November 2007 Newsletter

Sneak Preview for 2008

By:  Corporate Compliance Officer

Author's pictureThe Department of Health and Human Services Office of Inspector General (OIG) has published its 2008 Work Plan which sets forth the audits, evaluations, and inspections to be performed by the Office of Audit Services, Office of Evaluation and Inspections, Office of Investigations, and the Office of Counsel to the Inspector General for the upcoming fiscal year. The Plan identifies areas of concern that the OIG perceives as critical to its mission to improve the Department of Health and Human Services' programs and operations by protecting against fraud, waste, and abuse.

Medicare Hospitals

  • Critical Access Hospitals (CAH). The OIG will determine if CAHs have met the CAH classification criteria set forth in the Social Security Act and conditions of participation set forth at 42 CFR 485 subpart F and if payments made to CAHs were made in accordance with Medicare requirements. CAHs are generally paid at 101 percent of the reasonable cost of providing CAH services.
  • Provider Bad Debts. They will review Medicare bad debts claimed by acute care inpatient hospitals, long term care hospitals, inpatient rehabilitation facilities, inpatient psychiatric facilities, and skilled nursing facilities to determine whether they were reimbursable. Uncollectible debts related to unpaid deductible and coinsurance amounts may be claimed as Medicare bad debt if specific criteria are met.
  • Medicare Secondary Payer. The agency will review Medicare payments for beneficiaries who have other insurance. Medicare payments for such beneficiaries are required to be secondary to certain types of insurance coverage. They will assess the effectiveness of current procedures in preventing inappropriate Medicare payments for beneficiaries with other insurance coverage. For example, the OIG will evaluate procedures for identifying and resolving credit balance situations, which occur when payments from Medicare and other insurers exceed the providers’ charges or the allowed amount.

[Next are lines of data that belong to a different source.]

(** *** Prober: [sendPing], [receivePing] and the loop of [main] *)

(** The global [seq], the receive buffer [buf] of [main], the calls made
    so far and the events sent on [updateChan] (oldest first). *)
Record State : Type := {
  seq : Z;
  rcvBuf : list Z;
  calls : list Call;
  updateChan : list packetUpdate
}.

Definition withSeq (n : Z) (st : State) : State :=
  {| seq := n; rcvBuf := rcvBuf st; calls := calls st;
     updateChan := updateChan st |}.

Definition withBuf (b : list Z) (st : State) : State :=
  {| seq := seq st; rcvBuf := b; calls := calls st;
     updateChan := updateChan st |}.

Definition logCall (c : Call) (st : State) : State :=
  {| seq := seq st; rcvBuf := rcvBuf st; calls := calls st ++ [c];
     updateChan := updateChan st |}.

Definition chanSend (u : packetUpdate) (st : State) : State :=
  {| seq := seq st; rcvBuf := rcvBuf st; calls := calls st;
     updateChan := updateChan st ++ [u] |}.

(** The state in which [main] enters its loop: [seq = 0], a zeroed buffer
    of 1500 bytes, the listener opened. *)
Definition mainStart : State :=
  {| seq := 0; rcvBuf := repeat 0 1500%nat; calls := [CallListenPacket];
     updateChan := [] |}.

(** What the connection answers to the calls of one [sendPing]. *)
Record SendEnv : Type := {
  setWriteDeadlineErr : option error;
  writeToErr : option error
}.

(** What the connection answers to the calls of one [receivePing]. *)
Record RecvEnv : Type := {
  setReadDeadlineErr : option error;
  readFromRes : ReadResult
}.

(** [&icmp.Message{Type: ipv4.ICMPTypeEcho, Code: 0, Body: &icmp.Echo{Seq: seq}}] *)
Definition echoRequest (s : Z) : Message :=
  {| MsgType := ICMPTypeEcho; Code := 0;
     Body := Some {| ID := 0; Seq := s; Data := [] |} |}.

(** [defer func() {seq++}()] *)
Definition deferredIncr (st : State) : State :=
  withSeq (add64 (seq st) 1) st.

Section Prober.
Context {lib : Library}.

(** [sendPing(con, context, target)]; [ctx] is what [context.Deadline()]
    answers. *)
Definition sendPing (ctx : option Z) (env : SendEnv) (target : string)
    (st : State) : Result (option error) * State :=
  match ctx with
  | None => (Returned (Some ErrNoDeadline), st)
  | Some deadline =>
      let st := if seq st =? 65536 then withSeq 0 st else st in
      let msg := echoRequest (seq st) in
      let st := logCall (CallMarshal msg) st in
      match Marshal msg with
      | inr _ => (Exited 1, st)
      | inl req =>
          let st := logCall (CallSetWriteDeadline deadline) st in
          match setWriteDeadlineErr env with
          | Some e => (Returned (Some e), deferredIncr st)
          | None =>
              let st := logCall (CallWriteTo req target) st in
              match writeToErr env with
              | Some e => (Returned (Some e), deferredIncr st)
              | None => (Returned None, deferredIncr st)
              end
          end
      end
  end.

(** The four-way test of [receivePing] on the buffer [buf] just read. *)
Definition replyMatches (buf : list Z) (addr target : string) (st : State)
  : bool :=
  match ParseMessage 1 buf with
  | inl receivedMessage =>
      isEchoReply (MsgType receivedMessage)
      && String.eqb addr target
      && (sub64 (seq st) 1 =? rxSeqNumOf buf)
  | inr _ => false
  end.

(** [receivePing(con, context, rcvBuf, target)]. *)
Definition receivePing (ctx : option Z) (env : RecvEnv) (target : string)
    (st : State) : Result (bool * option error) * State :=
  match ctx with
  | None => (Returned (false, Some ErrNoDeadline), st)
  | Some deadline =>
      let st := logCall (CallSetReadDeadline deadline) st in
      match setReadDeadlineErr env with
      | Some e => (Returned (false, Some e), st)
      | None =>
          let st := logCall CallReadFrom st in
          match readFromRes env with
          | ReadFail e => (Returned (false, Some e), st)
          | ReadOk data addr =>
              let numBytesReceived := numBytes data (rcvBuf st) in
              let buf := readInto data (rcvBuf st) in
              if (List.length buf <? 8)%nat then (Panicked, withBuf buf st)
              else
                let ok := replyMatches buf addr target st in
                let st := withBuf (flushBuf buf numBytesReceived) st in
                if ok then (Returned (true, None), st)
                else (Returned (false, None), st)
          end
      end
  end.

(** The clock readings and connection answers of one iteration of the
    [for] loop of [main]. *)
Record CycleEnv : Type := {
  nowCtx : Z;
  nowStart : Z;
  sendEnv : SendEnv;
  listenErr : option error;
  recvEnv : RecvEnv;
  nowStop : Z
}.

(** One iteration of the [for] loop of [main]. *)
Definition cycle (icmpInterval : Z) (pingHost : string) (env : CycleEnv)
    (st : State) : Result unit * State :=
  let ctxt := Some (nowCtx env + icmpInterval) in
  let start := nowStart env in
  match sendPing ctxt (sendEnv env) pingHost st with
  | (Exited c, st) => (Exited c, st)
  | (Panicked, st) => (Panicked, st)
  | (Returned err, st) =>
      let relisten :=
        match err with Some e => isDeadlineExceeded e | None => false end in
      let st := if relisten then logCall CallListenPacket st else st in
      match relisten, listenErr env with
      | true, Some _ => (Exited 1, st)
      | _, _ =>
          match receivePing ctxt (recvEnv env) pingHost st with
          | (Exited c, st) => (Exited c, st)
          | (Panicked, st) => (Panicked, st)
          | (Returned (rcv, _), st) =>
              (Returned tt,
               chanSend {| received := rcv; seqNumber := seq st;
                           rttStart := start; rttStop := nowStop env |} st)
          end
      end
  end.

(** The loop of [main] run for as many iterations as [envs] has answers;
    it stops early when the process exits. *)
Fixpoint mainLoop (icmpInterval : Z) (pingHost : string)
    (envs : list CycleEnv) (st : State) : Result unit * State :=
  match envs with
  | [] => (Returned tt, st)
  | env :: rest =>
      match cycle icmpInterval pingHost env st with
      | (Returned _, st') => mainLoop icmpInterval pingHost rest st'
      | stop => stop
      end
  end.

End Prober.

(** The round-trip time the aggregator computes for an event. *)
Definition rttOf (u : packetUpdate) : Z :=
  time_Sub (rttStop u) (rttStart u).

(** The round-trip times of the received events of a window, in order. *)
Definition samples (us : list packetUpdate) : list Z :=
  map rttOf (filter received us).

Definition sumZ (xs : list Z) : Z := fold_right Z.add 0 xs.

(** The error [sendPing] returns once the request is marshalled: that of
    [SetWriteDeadline] if it fails, else that of [WriteTo]. *)
Definition sendError (env : SendEnv) : option error :=
  match setWriteDeadlineErr env with
  | Some e => Some e
  | None => writeToErr env
  end.

(** Whether [main] opens a new listener after [sendPing]. *)
Definition relistens (env : SendEnv) : bool :=
  match sendError env with
  | Some e => isDeadlineExceeded e
  | None => false
  end.

End Monitor.

(* ================================================================== *)
(** ** The older generation: inline [pingLoop] / [readLoop] *)

Module Legacy.
Import Go Icmp.

Record packetUpdate : Type := {
  dropped : bool;
  seqNumber : Z;
  rttStart : Z;
  rttStop : Z
}.

(** *** Aggregator goroutine *)

Record AggState : Type := {
  droppedPacketsCounter : Z;
  totalPacketsCounter : Z;
  rttMin : Z;
  rttAvg : Z;
  rttAvgCnt : Z;
  rttMax : Z
}.

Definition aggStart : AggState := {|
  droppedPacketsCounter := 0;
  totalPacketsCounter := 0;
  rttMin := MaxInt64;
  rttAvg := 0;
  rttAvgCnt := 1;
  rttMax := 0
|}.

(** [case update := <-updateChan]. *)
Definition onUpdate (update : packetUpdate) (s : AggState) : AggState :=
  let total := add64 (totalPacketsCounter s) 1 in
  if negb (dropped update) then
    let rtt := time_Sub (rttStop update) (rttStart update) in
    let rttMin' := if rtt <? rttMin s then rtt else rttMin s in
    let rttMax' := if rttMax s <? rtt then rtt else rttMax s in
    if rttAvg s =? 0 then
      {| droppedPacketsCounter := droppedPacketsCounter s;
         totalPacketsCounter := total;
         rttMin := rttMin'; rttAvg := rtt;
         rttAvgCnt := rttAvgCnt s; rttMax := rttMax' |}
    else
      {| droppedPacketsCounter := droppedPacketsCounter s;
         totalPacketsCounter := total;
         rttMin := rttMin';
         rttAvg := quot64 (add64 (mul64 (rttAvg s) (rttAvgCnt s)) rtt)
                          (add64 (rttAvgCnt s) 1);
         rttAvgCnt := add64 (rttAvgCnt s) 1; rttMax := rttMax' |}
  else
    {| droppedPacketsCounter := add64 (droppedPacketsCounter s) 1;
       totalPacketsCounter := total;
       rttMin := rttMin s; rttAvg := rttAvg s;
       rttAvgCnt := rttAvgCnt s; rttMax := rttMax s |}.

(** [case <-ticker.C]: as in [Monitor.onTick], but the minimum is converted
    as it stands, start value included. *)
Definition onTick (s : AggState) : Monitor.Published * AggState :=
  ({| Monitor.droppedPackets := float64 (droppedPacketsCounter s);
      Monitor.totalPackets := float64 (totalPacketsCounter s);
      Monitor.packetLossPercentage :=
        (float64 (droppedPacketsCounter s) / float64 (totalPacketsCounter s))%float;
      Monitor.roundTripMin := Monitor.msecFl (rttMin s);
      Monitor.roundTripAvg := Monitor.msecFl (rttAvg s);
      Monitor.roundTripMax := Monitor.msecFl (rttMax s) |},
   {| droppedPacketsCounter := 0;
      totalPacketsCounter := 0;
      rttMin := MaxInt64;
      rttAvg := 0;
      rttAvgCnt := 1;
      rttMax := 0 |}).

Inductive AggInput : Type :=
| Update (u : packetUpdate)
| Tick.

Fixpoint aggregator (inputs : list AggInput) (s : AggState)
  : list Monitor.Published * AggState :=
  match inputs with
  | [] => ([], s)
  | Update u :: rest => aggregator rest (onUpdate u s)
  | Tick :: rest =>
      let '(p, s') := onTick s in
      let '(ps, s'') := aggregator rest s' in
      (p :: ps, s'')
  end.

(** *** Prober *)

(** [icmpBody.Seq], [buf], the calls made and the events sent. *)
Record State : Type := {
  bodySeq : Z;
  buf : list Z;
  calls : list Call;
  updateChan : list packetUpdate
}.

Definition withSeq (n : Z) (st : State) : State :=
  {| bodySeq := n; buf := buf st; calls := calls st;
     updateChan := updateChan st |}.

Definition withBuf (b : list Z) (st : State) : State :=
  {| bodySeq := bodySeq st; buf := b; calls := calls st;
     updateChan := updateChan st |}.

Definition logCall (c : Call) (st : State) : State :=
  {| bodySeq := bodySeq st; buf := buf st; calls := calls st ++ [c];
     updateChan := updateChan st |}.

Definition chanSend (u : packetUpdate) (st : State) : State :=
  {| bodySeq := bodySeq st; buf := buf st; calls := calls st;
     updateChan := updateChan st ++ [u] |}.

Definition mainStart : State :=
  {| bodySeq := 0; buf := repeat 0 1500%nat; calls := [CallListenPacket];
     updateChan := [] |}.

(** [icmpMessage], whose body is the shared [icmpBody]. *)
Definition icmpMessage (st : State) : Message :=
  {| MsgType := ICMPTypeEcho; Code := 0;
     Body := Some {| ID := 0; Seq := bodySeq st; Data := [] |} |}.

(** [if icmpBody.Seq+1 == 65536 { icmpBody.Seq = 0 } else { icmpBody.Seq++ }] *)
Definition advanceSeq (st : State) : State :=
  if add64 (bodySeq st) 1 =? 65536 then withSeq 0 st
  else withSeq (add64 (bodySeq st) 1) st.

(** One turn of [readLoop]: the clock, the connection's answers, and
    whether [ticker.C] is ready when the [select] is reached. *)
Record ReadAttempt : Type := {
  nowRead : Z;
  setReadDeadlineErr : option error;
  readFromRes : ReadResult;
  tickerFired : bool
}.

(** The state in which the older [readLoop] goes on after a datagram that
    did not match. *)
Definition afterMismatch (icmpInterval : Z) (r : ReadAttempt)
    (data : list Z) (st : State) : State :=
  let st1 := logCall CallReadFrom
               (logCall
                  (CallSetReadDeadline (nowRead r + icmpInterval)) st) in
  withBuf
    (flushBuf (readInto data (buf st1)) (numBytes data (buf st1)))
    st1.

Section Prober.
Context {lib : Library}.

(** The four-way test of [readLoop] on the buffer just read. *)
Definition replyMatches (b : list Z) (addr pingHost : string) (st : State)
  : bool :=
  match ParseMessage 1 b with
  | inl receivedMessage =>
      isEchoReply (MsgType receivedMessage)
      && String.eqb addr pingHost
      && (bodySeq st =? rxSeqNumOf b)
  | inr _ => false
  end.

Medicare Physicians and Other Health Professionals

  • Place of Service Errors. The OIG will review physician coding of place of service on claims for services performed in ambulatory surgical centers (ASC) and hospital outpatient departments. Federal regulations provide for different levels of payments to physicians depending on where the services are performed. Medicare pays a physician a higher amount when a service is performed in a non-facility setting, such as a physician’s office, than it does when the service is performed in a hospital outpatient department or, with certain exceptions, in an ASC.

Other Medicare Services

  • Ambulance Services Used To Transport End Stage Renal Disease (ESRD) Beneficiaries. The agency will review the extent to which ambulance services are used to transport ESRD beneficiaries to and from dialysis facilities. Furthermore, the Medicare Modernization Act (MMA) requires the Secretary of Department of Health and Human Services (HHS) to develop a report on a bundled Prospective Payment System (PPS) for ESRD services. The bundled PPS for ESRD services generally does not provide for ambulance services. They will examine factors such as the percent of the population using ambulance services, the feasibility of freestanding facilities to contract with ambulance suppliers, and the coverage policies of other health insurance programs.
  • Pricing of Clinical Laboratory Tests. They will review Medicare payment rates for certain laboratory tests and compare them with the rates of other Federal, State, and private plan payers. The Social Security Act requires the establishment of a payment fee schedule for physician services, including clinical diagnostic laboratory tests. The OIG will also determine the extent of variation in payment rates among contractors. Prior OIG work found that Medicare paid significantly higher prices than other payers for certain laboratory tests.
  • Ambulatory Surgical Center Payment System. The OIG will review the appropriateness of the methodology for setting the ASC payment rates under the revised ASC payment system. The MMA requires the Secretary of HHS to implement a revised payment system for payment of surgical services furnished in ASCs, which the Secretary is required to revise no later than January 1, 2008. They will examine changes to the new ASC payment system and the rate-setting methodology used to calculate the ASC payment rates.